Even as the internal initiatives of Tata Steel to improve its performance have been on course, the result has not reflected in its Profit & Loss account. Weak market, said Koushik Chatterjee, group chief financial officer, Tata Steel Ltd, is the main factor holding results down.

Speaking to reporters on the sidelines of Cost Congress 2012, a two-day International conference on Total Cost Management (TCM), he said, that the company is focusing on working internally on productivity improvements and cost initiations, which it started almost a year and a half ago.

But the market, he says, is much more challenging than the pre-crisis level,” said Chatterjee.

Commenting on the results of the initiative so far, he said, “The results are coming. It is a question of how the market is behaving. The internal results are not showing in the P&L just now, because the market is weakened. There will be a time when the market will stabilise, which is what we are expecting.”

However, he refused to give any guidance on when the company expects to see the market and the company's performance improve according to this.

It is to be noted that Tata Steel reported a consolidated net loss of Rs 363.9 crore, including for Tata Steel Europe Ltd, which was formerly known as Corus, for the second quarter (July-September), 2012. The company had posted a net profit of Rs 212 crore for the corresponding period of last year.

He added that while the markets have gone adverse even more, the company is focusing on enhancing its internal initiatives on a continuous basis to a much higher level. “We will see what happens in the next six months,” he said.

The internal improvement initiatives include focusing on the supply chain, looking at consolidation of sites, looking at investing in right capacity on the product mix, significant productivity improvements, consolidating the product mix to a few sites. This would make the supply chain more efficient and the consolidated sites would bring in the benefits of leverage, he said.
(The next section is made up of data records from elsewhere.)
(** What the loop adds to the committed rows carries the symbol of one of
    its tickers. *)
Lemma insert_loop_committed (tickers : list (string * string)) :
  forall (w w' : world) (o : outcome unit),
    Insertion.insert_loop tbl tickers w = (w', o) ->
    exists new,
      committed w' = committed w ++ new
      /\ Forall (fun r => In r (pending w) \/ In (stock_ticker r) (map snd tickers)) new.
Proof.
  unfold Insertion.insert_loop.
  induction tickers as [|bt tickers IH]; intros w w' o; simpl.
  - unfold ret. intros [= <- <-]. exists []. rewrite app_nil_r. split; constructor.
  - unfold bind.
    destruct (Insertion.insert_bank tbl bt w) as [w1 [[]|e]] eqn:Hb.
    + intros Hrest. destruct (IH _ _ _ Hrest) as (new' & Hc' & Hall').
      destruct (insert_bank_done tbl _ _ _ Hb) as (_ & _ & Hd).
      destruct (files w !! Insertion.file_path (fst bt)) as [f|].
      * destruct Hd as (Hc & Hp & _).
        exists (pending w ++ batch_of (snd bt) f ++ new'). split.
        -- rewrite Hc', Hc, <- !app_assoc. reflexivity.
        -- rewrite Hp in Hall'. apply Forall_app. split.
           ++ apply Forall_forall. intros r Hr. left.
              apply (proj1 (list_elem_of_In (pending w) r)). exact Hr.
           ++ apply Forall_app. split.
              ** eapply Forall_impl; [apply batch_of_ticker|].
                 intros r Hr. simpl in Hr. right. left. symmetry. exact Hr.
              ** eapply Forall_impl; [exact Hall'|].
                 intros r [[]|Hr]. right. right. exact Hr.
      * subst w1. exists new'. split; [exact Hc'|].
        eapply Forall_impl; [exact Hall'|].
        intros r [Hr|Hr]; [left; exact Hr | right; right; exact Hr].
    + intros [= <- <-].
      destruct (insert_bank_raised tbl _ _ _ _ Hb) as (_ & _ & Hc & _).
      exists []. rewrite app_nil_r. split; [exact Hc | constructor].
Qed.

Lemma batches_files (w w' : world) (tickers : list (string * string)) :
  files w' = files w -> batches w' tickers = batches w tickers.
Proof. intros H. unfold batches. rewrite H. reflexivity. Qed.

Lemma filter_has_file_files (w w' : world) (tickers : list (string * string)) :
  files w' = files w -> filter (has_file w') tickers = filter (has_file w) tickers.
Proof.
  intros H. apply list_filter_iff. intros x.
  rewrite (has_file_files w w' x H). reflexivity.
Qed.
Lemma copy_phase1 :
  map_m Task_simple_copy rs h =
    (Ok (seq T0 (length xs)), copy_heap h xs xs [] no_id no_id).
Proof.
  pose proof (hoare_map_m
    (λ l1 bs s, s = copy_heap h xs (take (length l1) xs) [] no_id no_id ∧
                bs = seq T0 (length l1)) rs Task_simple_copy) as Hloop.
  destruct (Hloop) with (s := h) as (bs & t & Hrun & -> & ->).
  - intros l1 r l2 bs Hl s [-> ->].
    assert (rs !! length l1 = Some r) as Hr by (rewrite Hl; by apply list_lookup_middle).
    destruct (Forall2_lookup_l _ _ _ _ _ Hxs Hr) as (x & Hx & _).
    eexists _, _. split; [by apply (copy_phase1_step _ _ x)|].
    rewrite length_app. simpl. replace (length l1 + 1)%nat with (S (length l1)) by lia.
    split; [done|]. by rewrite seq_S.
  - simpl. split; [|done]. by rewrite copy_heap_nil.
  - rewrite Hrun. by rewrite <- length_xs, firstn_all.
Qed.

(** The outputs of the copies, as [_copy_tasks] collects them. *)
Lemma clone_task_at E ti oi a x :
  xs !! a = Some x →
  task_objs (copy_heap h xs xs E ti oi) !! (T0 + a)%nat =
    Some (clone_task O0 xs E ti a x).
Proof.
  intros Hx. unfold copy_heap. cbn [task_objs]. rewrite lookup_app_r by lia.
  replace (T0 + a - T0)%nat with a by lia. by rewrite list_lookup_imap, Hx.
Qed.

Lemma clone_output_at E ti oi k p :
  owned xs !! k = Some p →
  output_objs (copy_heap h xs xs E ti oi) !! (O0 + k)%nat =
    Some (clone_output h E oi k p).
Proof.
  intros Hp. unfold copy_heap. cbn [output_objs]. rewrite lookup_app_r by lia.
  replace (O0 + k - O0)%nat with k by lia. by rewrite list_lookup_imap, Hp.
Qed.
According to recent reports, the company has plans to cut around 900 jobs in the United Kingdom, in the backdrop of the weak European market. However, Chatterjee said that the job cuts are not the goal of the company though it has announced its plans recently and is going through the process at present.

The company reported consolidated net sales of Rs 33,867 crore for the second quarter ended September, this year, as against Rs 32,507 crore last year, according to earlier reports.